Ich wurde nach einer sehr allgemeinen Beschreibung zu diesem Konvolut gefragt. Heute möchte ich behaupten: Diese Arbeit versteht sich als Arbeit am Traumbegriff (Der Traum als Text / Der Text als Traum) bzw. der plakativen Ausstellung menschlicher Unmöglichkeit adäquater Deutung bzw. “Ordnung der Dinge”.

* noch online: 94, 91, 88, 78, 77, 76, 75, 72, 71, 69, 58, 43, 33, 22, 21

** (strike-edit: 19.05.), alle texte sind nun offline

100

Gegen Fertigungen. Gegen reuigen Eiter. Er neigt in nur ein Etui: Ein Tiger. Ein tiefer, enger Eifer reift ihn ein. Einen Einer reiten. In Ferien gegen Güte feiger Gerten. Gegen Grete. Ein Grete-Reiten in eure Neigungen. Eure Figuren gürten in einer Gier.

Ein Tier reiten. Gerne in Eiger, rief er. Rief Gunter. Eine neue Egge turnen. Eine Gute. Eine Grüne. Ungern genug … Nein, Ennui.

99

Aus der Ferne scheint es eine kleine, vertikale Krümmung auf dem Plateau. Die Annäherung mit kurzen Schritten lässt aber bald eine bucklige Figur entstehen, die gegen die untergehende Sonne mit den Ärmchen rudert. Noch ein paar Hundertmeter lassen sie schon ein Traktätchen wedeln, in der linken Hand, die – von der rechten festgehalten – das Papier zur Ruhe kommen lässt, sodass sich darum auch seine Stimme kümmern kann.

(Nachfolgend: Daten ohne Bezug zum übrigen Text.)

(** * Constrained collections: a shallow embedding of [constrained.py]

    The development follows the source file top-down: the Python values and
    class objects the containers hold, the list primitives of the standard
    [UserList], the subclass hook, the mutation guard [_constrain], the
    construction and indexed-assignment guards installed by
    [Constrained.__init_subclass__], and the three demonstration classes
    [Vec], [Array] and [StrArray].

    Modelling conventions.
    - A Python call either returns or raises: [result A].
    - A bound method is a function of the receiver and the tuple of
      positional arguments ([*args]); keyword arguments are not used by any
      call the source or the specification makes and are left out.
    - The argument of a constructor is a [batch]: any value, or a one-shot
      iterator, whose consumption is threaded through the constructor.
    - Index arithmetic is that of a 64-bit build: an index or a repetition
      count is converted to a C [ssize_t].  A failed allocation of a list
      that would fit is not modelled.
    - Keys of an indexed assignment are values; slice objects are not among
      the values.
    - The classes are the source's own, derived directly from [Constrained]
      and [UserList]. *)

From Stdlib Require Import ZArith Lia.
From stdpp Require Import base decidable countable gmap sets list strings.

Local Open Scope string_scope.
Local Open Scope list_scope.
Local Open Scope Z_scope.

(** ** Runtime classes and values *)

(** Class objects that can be the [__class__] of a value.  [TUser n] is
    any other class, known by its [__name__]. *)
Inductive pytype : Type :=
  | TInt | TStr | TFloat | TBool | TNoneType | TList | TTuple
  | TUser (name : string).

(** Values.  A float is the pair mantissa/exponent; only its class matters.
    [VUserList n items] is an instance of a class [n] derived from
    [UserList], whose [data] is [items].  [VObject n iter index] is an
    instance of any other class [n] ([bytes], [dict], [range], an [IntEnum],
    a client's class): [iter] is what iterating it yields, every time, when
    it has [__iter__], and [index] what its [__index__] returns when it has
    one; it has no attribute [data], and no class along the [__mro__] of [n]
    has [__constraints__] in its [__dict__]. *)
#[local] Unset Elimination Schemes.
Inductive pyval : Type :=
  | VInt (z : Z)
  | VStr (s : string)
  | VFloat (m e : Z)
  | VBool (b : bool)
  | VNone
  | VList (items : list pyval)
  | VTuple (items : list pyval)
  | VUserList (cls : string) (items : list pyval)
  | VObject (cls : string) (iter : option (list pyval)) (index : option Z).
#[local] Set Elimination Schemes.

(** [a.__class__] *)
Definition class_of (v : pyval) : pytype :=
  match v with
  | VInt _ => TInt
  | VStr _ => TStr
  | VFloat _ _ => TFloat
  | VBool _ => TBool
  | VNone => TNoneType
  | VList _ => TList
  | VTuple _ => TTuple
  | VUserList n _ => TUser n
  | VObject n _ _ => TUser n
  end.

(** [t.__name__] *)
Definition type_name (t : pytype) : string :=
  match t with
  | TInt => "int"
  | TStr => "str"
  | TFloat => "float"
  | TBool => "bool"
  | TNoneType => "NoneType"
  | TList => "list"
  | TTuple => "tuple"
  | TUser n => n
  end.

#[global] Instance pytype_eq_dec : EqDecision pytype.
Proof. solve_decision. Defined.

Definition pytype_encode (t : pytype) : nat + string :=
  match t with
  | TInt => inl 0%nat | TStr => inl 1%nat | TFloat => inl 2%nat
  | TBool => inl 3%nat | TNoneType => inl 4%nat | TList => inl 5%nat
  | TTuple => inl 6%nat
  | TUser n => inr n
  end.

Definition pytype_decode (x : nat + string) : pytype :=
  match x with
  | inl 0%nat => TInt | inl 1%nat => TStr | inl 2%nat => TFloat
  | inl 3%nat => TBool | inl 4%nat => TNoneType | inl 5%nat => TList
  | inl _ => TTuple
  | inr n => TUser n
  end.

Definition pytype_decode_encode (t : pytype)
  : pytype_decode (pytype_encode t) = t :=
  match t with
  | TInt | TStr | TFloat | TBool | TNoneType | TList | TTuple | TUser _ =>
      eq_refl
  end.

#[global] Instance pytype_countable : Countable pytype :=
  inj_countable' pytype_encode pytype_decode pytype_decode_encode.

(** An entry of a [__constraints__] tuple: a class object, or the type
    variable left there by [get_args] on an unparameterised generic base. *)
Inductive centry : Type :=
  | CClass (t : pytype)
  | CTypeVar (name : string).

#[global] Instance centry_eq_dec : EqDecision centry.
Proof. solve_decision. Defined.

(** [isinstance(c, TypeVar)] *)
Definition is_typevar (c : centry) : bool :=
  match c with CTypeVar _ => true | CClass _ => false end.

(** [t in cs] for a class object [t] and a tuple [cs]: tuple membership
    compares with [==], and a class object equals only itself. *)
Definition in_constraints (t : pytype) (cs : list centry) : bool :=
  existsb (fun c => match c with
                    | CClass t' => bool_decide (t = t')
                    | CTypeVar _ => false
                    end) cs.

(** ** Results of calls *)

Inductive exn : Type :=
  | TypeError (msg : string)
  | IndexError (msg : string)
  | AttributeError (msg : string)
  | OverflowError (msg : string)
  | MemoryError.

Inductive result (A : Type) : Type :=
  | Ok (a : A)
  | Raise (e : exn).
Arguments Ok {A} a.
Arguments Raise {A} e.

Definition bind {A B : Type} (r : result A) (k : A -> result B) : result B :=
  match r with
  | Ok a => k a
  | Raise e => Raise e
  end.

Notation "'let*' x ':=' r 'in' k" := (bind r (fun x => k))
  (at level 10, x pattern, r at level 100, k at level 200).

(** ** Iteration protocol and built-in list primitives *)

Fixpoint chars (s : string) : list pyval :=
  match s with
  | EmptyString => []
  | String c rest => VStr (String c EmptyString) :: chars rest
  end.

(** The elements [for e in a] yields, or [None] when [a] has no
    [__iter__]. *)
Definition py_iter (a : pyval) : option (list pyval) :=
  match a with
  | VStr s => Some (chars s)
  | VList l => Some l
  | VTuple l => Some l
  | VUserList _ l => Some l
  | VObject _ it _ => it
  | VInt _ | VFloat _ _ | VBool _ | VNone => None
  end.

(** [isinstance(a, Iterable)] *)
Definition is_iterable (a : pyval) : bool :=
  match py_iter a with Some _ => true | None => false end.

(** Truth value of a class object: [type] defines neither [__bool__] nor
    [__len__], so every class of the model is true. *)
Definition class_truth (t : pytype) : bool := true.

(** [operator.index]: integers, booleans, and objects with [__index__]. *)
Definition as_index (v : pyval) : option Z :=
  match v with
  | VInt z => Some z
  | VBool b => Some (if b then 1 else 0)
  | VObject _ _ ix => ix
  | _ => None
  end.

Definition PY_SSIZE_T_MAX : Z := 9223372036854775807.

(** Whether an integer can be converted to a C [ssize_t]. *)
Definition fits_ssize (k : Z) : bool :=
  (- PY_SSIZE_T_MAX - 1 <=? k) && (k <=? PY_SSIZE_T_MAX).

Definition not_iterable (v : pyval) : exn :=
  TypeError ("'" +:+ type_name (class_of v) +:+ "' object is not iterable").

Definition no_data_attribute (v : pyval) : exn :=
  AttributeError
    ("'" +:+ type_name (class_of v) +:+ "' object has no attribute 'data'").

Nur wenige Fusslängen trennen mich von dem Männchen auf der wackligen Kiste aus Holz.

Es ist der vollbärtige Anarchist mit seiner kunstvollschwarzen Hochfrisur aus dem zweiten Semester. Jetzt spielt er die Mundharmonika. Bald beginnt er zu tanzen, springt mir auf die Schultern, macht es sich dort gemütlich und blickt in die Ferne.